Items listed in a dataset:
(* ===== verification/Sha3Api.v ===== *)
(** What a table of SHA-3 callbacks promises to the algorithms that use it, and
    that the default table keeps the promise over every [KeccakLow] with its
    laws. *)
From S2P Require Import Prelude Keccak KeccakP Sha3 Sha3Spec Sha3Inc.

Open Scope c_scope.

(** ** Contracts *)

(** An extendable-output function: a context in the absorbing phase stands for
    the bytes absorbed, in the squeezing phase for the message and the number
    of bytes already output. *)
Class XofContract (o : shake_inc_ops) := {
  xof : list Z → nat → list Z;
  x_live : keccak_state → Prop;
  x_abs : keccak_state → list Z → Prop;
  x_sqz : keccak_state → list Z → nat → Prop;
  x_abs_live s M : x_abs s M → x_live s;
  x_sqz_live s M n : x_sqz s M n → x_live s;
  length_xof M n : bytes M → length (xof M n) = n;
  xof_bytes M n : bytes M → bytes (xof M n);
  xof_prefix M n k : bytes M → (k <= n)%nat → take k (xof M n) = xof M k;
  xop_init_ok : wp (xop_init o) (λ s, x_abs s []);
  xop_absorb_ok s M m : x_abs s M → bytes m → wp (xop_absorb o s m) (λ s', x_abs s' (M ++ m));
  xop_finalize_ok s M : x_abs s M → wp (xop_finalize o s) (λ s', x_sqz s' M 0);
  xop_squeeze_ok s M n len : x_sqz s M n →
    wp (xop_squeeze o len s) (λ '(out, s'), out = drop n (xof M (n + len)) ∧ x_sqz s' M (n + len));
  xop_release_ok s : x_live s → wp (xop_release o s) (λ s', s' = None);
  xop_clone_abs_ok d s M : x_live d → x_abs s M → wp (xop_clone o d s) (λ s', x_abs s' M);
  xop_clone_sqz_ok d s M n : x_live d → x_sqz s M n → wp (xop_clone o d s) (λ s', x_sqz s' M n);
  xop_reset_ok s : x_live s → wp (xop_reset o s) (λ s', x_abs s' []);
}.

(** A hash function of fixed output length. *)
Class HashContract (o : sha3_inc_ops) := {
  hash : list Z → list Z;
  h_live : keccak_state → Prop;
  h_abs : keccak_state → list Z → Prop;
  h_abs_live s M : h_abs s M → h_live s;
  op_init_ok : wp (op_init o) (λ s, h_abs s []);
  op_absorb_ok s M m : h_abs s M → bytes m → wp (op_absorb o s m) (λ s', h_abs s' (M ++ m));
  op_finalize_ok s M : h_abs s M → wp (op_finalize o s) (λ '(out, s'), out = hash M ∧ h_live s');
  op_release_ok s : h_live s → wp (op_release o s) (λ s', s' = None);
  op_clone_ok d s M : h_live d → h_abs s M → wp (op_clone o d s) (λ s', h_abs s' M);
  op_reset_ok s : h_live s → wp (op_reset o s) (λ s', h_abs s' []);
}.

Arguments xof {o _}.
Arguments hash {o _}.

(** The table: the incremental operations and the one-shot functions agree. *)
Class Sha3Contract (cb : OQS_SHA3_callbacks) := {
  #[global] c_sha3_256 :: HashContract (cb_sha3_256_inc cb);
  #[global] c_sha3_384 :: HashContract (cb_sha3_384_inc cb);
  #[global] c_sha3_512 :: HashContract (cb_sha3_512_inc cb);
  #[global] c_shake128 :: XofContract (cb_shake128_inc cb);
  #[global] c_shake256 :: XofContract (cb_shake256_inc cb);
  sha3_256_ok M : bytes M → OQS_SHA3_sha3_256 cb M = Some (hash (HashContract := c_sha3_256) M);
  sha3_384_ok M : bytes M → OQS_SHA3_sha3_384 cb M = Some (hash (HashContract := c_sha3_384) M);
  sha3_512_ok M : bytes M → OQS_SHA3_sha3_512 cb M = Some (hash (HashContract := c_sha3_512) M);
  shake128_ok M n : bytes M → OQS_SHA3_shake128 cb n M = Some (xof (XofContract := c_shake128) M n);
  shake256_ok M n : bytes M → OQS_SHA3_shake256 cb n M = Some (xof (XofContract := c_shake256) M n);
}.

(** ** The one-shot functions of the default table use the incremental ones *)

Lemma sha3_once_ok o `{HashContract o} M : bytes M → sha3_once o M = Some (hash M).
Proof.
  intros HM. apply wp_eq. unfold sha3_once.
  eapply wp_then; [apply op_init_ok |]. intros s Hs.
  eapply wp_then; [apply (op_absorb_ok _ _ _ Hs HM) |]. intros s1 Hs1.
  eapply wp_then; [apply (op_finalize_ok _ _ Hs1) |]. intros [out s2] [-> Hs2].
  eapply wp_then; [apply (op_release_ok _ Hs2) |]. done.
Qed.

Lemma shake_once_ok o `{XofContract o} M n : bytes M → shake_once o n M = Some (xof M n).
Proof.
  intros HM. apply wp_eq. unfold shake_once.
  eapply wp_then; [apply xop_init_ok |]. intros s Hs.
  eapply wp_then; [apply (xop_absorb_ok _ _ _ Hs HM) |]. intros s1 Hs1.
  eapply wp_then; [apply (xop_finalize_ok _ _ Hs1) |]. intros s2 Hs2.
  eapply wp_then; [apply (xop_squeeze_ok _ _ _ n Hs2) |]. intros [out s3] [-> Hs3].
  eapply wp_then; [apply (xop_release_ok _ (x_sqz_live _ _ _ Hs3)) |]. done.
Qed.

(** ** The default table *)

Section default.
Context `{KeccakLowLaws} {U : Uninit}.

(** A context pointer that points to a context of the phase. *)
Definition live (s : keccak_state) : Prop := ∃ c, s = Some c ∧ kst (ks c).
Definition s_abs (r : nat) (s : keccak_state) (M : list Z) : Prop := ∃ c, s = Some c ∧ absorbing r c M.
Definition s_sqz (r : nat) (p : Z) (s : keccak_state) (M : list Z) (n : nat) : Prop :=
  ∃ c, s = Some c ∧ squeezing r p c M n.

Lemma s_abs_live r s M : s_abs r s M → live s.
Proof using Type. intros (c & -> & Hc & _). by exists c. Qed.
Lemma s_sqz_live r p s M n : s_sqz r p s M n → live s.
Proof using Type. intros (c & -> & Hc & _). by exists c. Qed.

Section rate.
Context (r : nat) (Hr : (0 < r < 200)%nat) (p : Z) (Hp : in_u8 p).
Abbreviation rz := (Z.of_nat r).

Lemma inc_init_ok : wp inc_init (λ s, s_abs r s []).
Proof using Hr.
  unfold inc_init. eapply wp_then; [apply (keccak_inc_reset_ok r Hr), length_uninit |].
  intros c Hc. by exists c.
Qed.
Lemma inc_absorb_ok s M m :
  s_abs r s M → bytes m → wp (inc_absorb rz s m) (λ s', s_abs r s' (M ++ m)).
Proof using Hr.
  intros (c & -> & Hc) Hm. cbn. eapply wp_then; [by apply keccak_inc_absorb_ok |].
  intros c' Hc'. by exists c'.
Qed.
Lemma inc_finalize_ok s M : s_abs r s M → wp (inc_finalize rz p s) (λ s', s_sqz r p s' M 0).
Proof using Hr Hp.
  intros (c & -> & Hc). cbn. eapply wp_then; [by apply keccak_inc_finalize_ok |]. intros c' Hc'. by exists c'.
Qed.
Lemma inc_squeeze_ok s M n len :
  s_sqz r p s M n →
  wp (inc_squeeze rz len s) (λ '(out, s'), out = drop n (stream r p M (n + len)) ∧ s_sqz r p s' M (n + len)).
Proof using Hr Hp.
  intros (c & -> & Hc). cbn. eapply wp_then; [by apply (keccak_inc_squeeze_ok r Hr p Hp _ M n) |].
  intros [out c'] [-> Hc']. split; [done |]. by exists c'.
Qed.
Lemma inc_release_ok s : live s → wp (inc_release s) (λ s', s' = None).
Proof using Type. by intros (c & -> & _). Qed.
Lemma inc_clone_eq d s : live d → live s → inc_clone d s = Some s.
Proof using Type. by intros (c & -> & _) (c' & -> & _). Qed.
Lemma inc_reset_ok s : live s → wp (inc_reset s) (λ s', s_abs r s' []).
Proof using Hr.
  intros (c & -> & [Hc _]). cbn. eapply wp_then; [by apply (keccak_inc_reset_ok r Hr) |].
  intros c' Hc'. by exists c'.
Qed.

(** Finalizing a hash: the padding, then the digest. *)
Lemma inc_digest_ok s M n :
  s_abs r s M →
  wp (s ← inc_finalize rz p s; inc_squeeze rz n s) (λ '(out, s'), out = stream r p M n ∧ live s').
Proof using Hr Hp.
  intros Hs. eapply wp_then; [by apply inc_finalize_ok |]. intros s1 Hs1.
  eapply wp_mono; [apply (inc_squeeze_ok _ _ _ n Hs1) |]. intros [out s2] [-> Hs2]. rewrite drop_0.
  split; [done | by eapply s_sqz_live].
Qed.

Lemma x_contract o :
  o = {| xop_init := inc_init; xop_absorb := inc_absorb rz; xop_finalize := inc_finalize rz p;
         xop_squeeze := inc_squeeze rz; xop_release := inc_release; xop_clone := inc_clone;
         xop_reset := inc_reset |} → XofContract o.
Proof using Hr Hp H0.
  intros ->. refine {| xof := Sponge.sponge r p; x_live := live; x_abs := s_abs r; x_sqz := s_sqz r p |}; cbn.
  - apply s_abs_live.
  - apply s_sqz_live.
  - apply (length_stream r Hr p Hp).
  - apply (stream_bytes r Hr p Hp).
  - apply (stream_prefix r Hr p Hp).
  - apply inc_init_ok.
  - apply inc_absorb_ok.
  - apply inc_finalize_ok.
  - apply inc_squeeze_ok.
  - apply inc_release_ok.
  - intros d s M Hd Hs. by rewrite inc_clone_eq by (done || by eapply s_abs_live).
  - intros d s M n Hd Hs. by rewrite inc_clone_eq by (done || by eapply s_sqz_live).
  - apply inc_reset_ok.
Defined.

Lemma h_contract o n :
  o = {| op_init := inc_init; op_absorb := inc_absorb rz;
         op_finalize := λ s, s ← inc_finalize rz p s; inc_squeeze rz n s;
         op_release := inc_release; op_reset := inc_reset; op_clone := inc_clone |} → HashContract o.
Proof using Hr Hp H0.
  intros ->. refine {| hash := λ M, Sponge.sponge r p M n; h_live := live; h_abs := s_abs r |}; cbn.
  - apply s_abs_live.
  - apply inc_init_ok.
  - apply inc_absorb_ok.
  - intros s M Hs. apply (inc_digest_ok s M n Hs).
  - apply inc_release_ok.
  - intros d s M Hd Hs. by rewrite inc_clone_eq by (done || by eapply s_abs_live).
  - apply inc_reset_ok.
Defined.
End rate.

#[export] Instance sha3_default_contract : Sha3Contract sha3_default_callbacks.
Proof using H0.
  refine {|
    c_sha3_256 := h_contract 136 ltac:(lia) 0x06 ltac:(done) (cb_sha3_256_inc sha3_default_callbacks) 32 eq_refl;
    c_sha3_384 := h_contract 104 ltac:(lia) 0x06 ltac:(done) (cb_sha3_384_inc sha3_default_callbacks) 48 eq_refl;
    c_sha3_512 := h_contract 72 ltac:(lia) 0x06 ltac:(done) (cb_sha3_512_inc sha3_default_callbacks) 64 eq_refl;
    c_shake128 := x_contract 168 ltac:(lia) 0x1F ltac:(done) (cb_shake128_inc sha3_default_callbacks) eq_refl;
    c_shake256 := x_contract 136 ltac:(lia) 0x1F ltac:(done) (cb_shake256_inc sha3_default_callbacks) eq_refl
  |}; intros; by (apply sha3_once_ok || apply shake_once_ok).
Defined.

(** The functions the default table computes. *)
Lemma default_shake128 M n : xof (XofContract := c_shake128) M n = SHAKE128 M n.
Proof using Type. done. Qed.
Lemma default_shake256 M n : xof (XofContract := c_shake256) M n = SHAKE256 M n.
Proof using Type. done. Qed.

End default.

What this task involves:
Output exactly the leading lines of the data, up to and including the line marked by "op_absorb_ok s M m : h_abs".

Answer to this problem:
(* ===== verification/Sha3Api.v ===== *)
(** What a table of SHA-3 callbacks promises to the algorithms that use it, and
    that the default table keeps the promise over every [KeccakLow] with its
    laws. *)
From S2P Require Import Prelude Keccak KeccakP Sha3 Sha3Spec Sha3Inc.

Open Scope c_scope.

(** ** Contracts *)

(** An extendable-output function: a context in the absorbing phase stands for
    the bytes absorbed, in the squeezing phase for the message and the number
    of bytes already output. *)
Class XofContract (o : shake_inc_ops) := {
  xof : list Z → nat → list Z;
  x_live : keccak_state → Prop;
  x_abs : keccak_state → list Z → Prop;
  x_sqz : keccak_state → list Z → nat → Prop;
  x_abs_live s M : x_abs s M → x_live s;
  x_sqz_live s M n : x_sqz s M n → x_live s;
  length_xof M n : bytes M → length (xof M n) = n;
  xof_bytes M n : bytes M → bytes (xof M n);
  xof_prefix M n k : bytes M → (k <= n)%nat → take k (xof M n) = xof M k;
  xop_init_ok : wp (xop_init o) (λ s, x_abs s []);
  xop_absorb_ok s M m : x_abs s M → bytes m → wp (xop_absorb o s m) (λ s', x_abs s' (M ++ m));
  xop_finalize_ok s M : x_abs s M → wp (xop_finalize o s) (λ s', x_sqz s' M 0);
  xop_squeeze_ok s M n len : x_sqz s M n →
    wp (xop_squeeze o len s) (λ '(out, s'), out = drop n (xof M (n + len)) ∧ x_sqz s' M (n + len));
  xop_release_ok s : x_live s → wp (xop_release o s) (λ s', s' = None);
  xop_clone_abs_ok d s M : x_live d → x_abs s M → wp (xop_clone o d s) (λ s', x_abs s' M);
  xop_clone_sqz_ok d s M n : x_live d → x_sqz s M n → wp (xop_clone o d s) (λ s', x_sqz s' M n);
  xop_reset_ok s : x_live s → wp (xop_reset o s) (λ s', x_abs s' []);
}.

(** A hash function of fixed output length. *)
Class HashContract (o : sha3_inc_ops) := {
  hash : list Z → list Z;
  h_live : keccak_state → Prop;
  h_abs : keccak_state → list Z → Prop;
  h_abs_live s M : h_abs s M → h_live s;
  op_init_ok : wp (op_init o) (λ s, h_abs s []);
  op_absorb_ok s M m : h_abs s M → bytes m → wp (op_absorb o s m) (λ s', h_abs s' (M ++ m));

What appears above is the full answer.